Supplied material Block Start

(** Every row of the table carries the frame number given. *)
Lemma analyze_bubbles_frame (img : Image) (scale : float) (frame : Z)
  (df : DataFrame BubbleRow.t) :
  analyze_bubbles img scale frame = Ok df ->
  Forall (fun e => BubbleRow.Frame (snd e) = frame) df.
Proof.
  rewrite analyze_bubbles_regions. intros H.
  apply bind_Ok_inv in H as (reg & _ & H).
  apply bind_Ok_inv in H as (rows & Hrows & H). injection H as <-.
  assert (Hall : Forall (fun row => BubbleRow.Frame row = frame) rows).
  { revert rows Hrows. induction reg as [|r reg IH]; intros rows Hrows;
      simpl in Hrows.
    - injection Hrows as <-. constructor.
    - apply bind_Ok_inv in Hrows as (row & Hrow & Hrows).
      apply bind_Ok_inv in Hrows as (rest & Hrest & Hrows).
      injection Hrows as <-. constructor.
      + exact (bubble_row_frame _ _ _ _ Hrow).
      + exact (IH _ Hrest). }
  clear Hrows. generalize 0 as i.
  induction Hall as [|row rows Hrow Hall IH]; intros i; simpl;
    constructor; [exact Hrow | apply IH].
Qed.

Lemma bubble_tables_app (ps qs : list Plot) :
  bubble_tables (ps ++ qs) = bubble_tables ps ++ bubble_tables qs.
Proof. unfold bubble_tables. apply flat_map_app. Qed.

(** The loop over the files only adds tables whose rows are numbered as
    frame 0, and leaves the disk alone. *)
Lemma process_all_files_frames (file_list : list string)
  (df_crop : DataFrame CropRow.t) (scale : float) (bSave : bool)
  (savepath : string) :
  forall r : Run,
    Forall (Forall (fun e => BubbleRow.Frame (snd e) = 0))
      (bubble_tables (shown r)) ->
    Forall (Forall (fun e => BubbleRow.Frame (snd e) = 0))
      (bubble_tables
         (shown (snd (process_all_files file_list df_crop scale bSave savepath r))))
    /\ disk (snd (process_all_files file_list df_crop scale bSave savepath r))
       = disk r.
Proof.
  induction file_list as [|file rest IH]; intros r Hr; simpl.
  - auto.
  - unfold sbind, reading, plot_buble_area_hist, plotting. simpl.
    destruct (exp_name file) as [name|e]; simpl; [|auto].
    destruct (lookup_box df_crop name) as [box|e]; simpl; [|auto].
    destruct (imread (disk r) file) as [img|e]; simpl; [|auto].
    destruct (analyze_bubbles (crop img box) scale 0) as [df|e] eqn:Hdf; simpl;
      [|auto].
    assert (Hr' : Forall (Forall (fun e => BubbleRow.Frame (snd e) = 0))
                    (bubble_tables (shown r ++ [BubbleHist df bSave savepath]))).
    { rewrite bubble_tables_app. apply Forall_app. split; [exact Hr|].
      simpl. constructor; [|constructor].
      exact (analyze_bubbles_frame _ _ _ _ Hdf). }
    destruct (render (BubbleHist df bSave savepath)) as [[]|e]; simpl.
    + apply (IH (mkRun (disk r) (shown r ++ [BubbleHist df bSave savepath])) Hr').
    + auto.
Qed.

Lemma run_returns {A : Type} (out : result A * Run) (a : A) :
  fst out = Ok a -> out = (Ok a, snd out).
Proof. destruct out as [x r]. simpl. intros ->. reflexivity. Qed.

Supplied material Block End

_Work request_.
When a line of the records includes "Hall", that line belongs in the answer.

_Answer below_.
  assert (Hall : Forall (fun row => BubbleRow.Frame row = frame) rows).
  induction Hall as [|row rows Hrow Hall IH]; intros i; simpl;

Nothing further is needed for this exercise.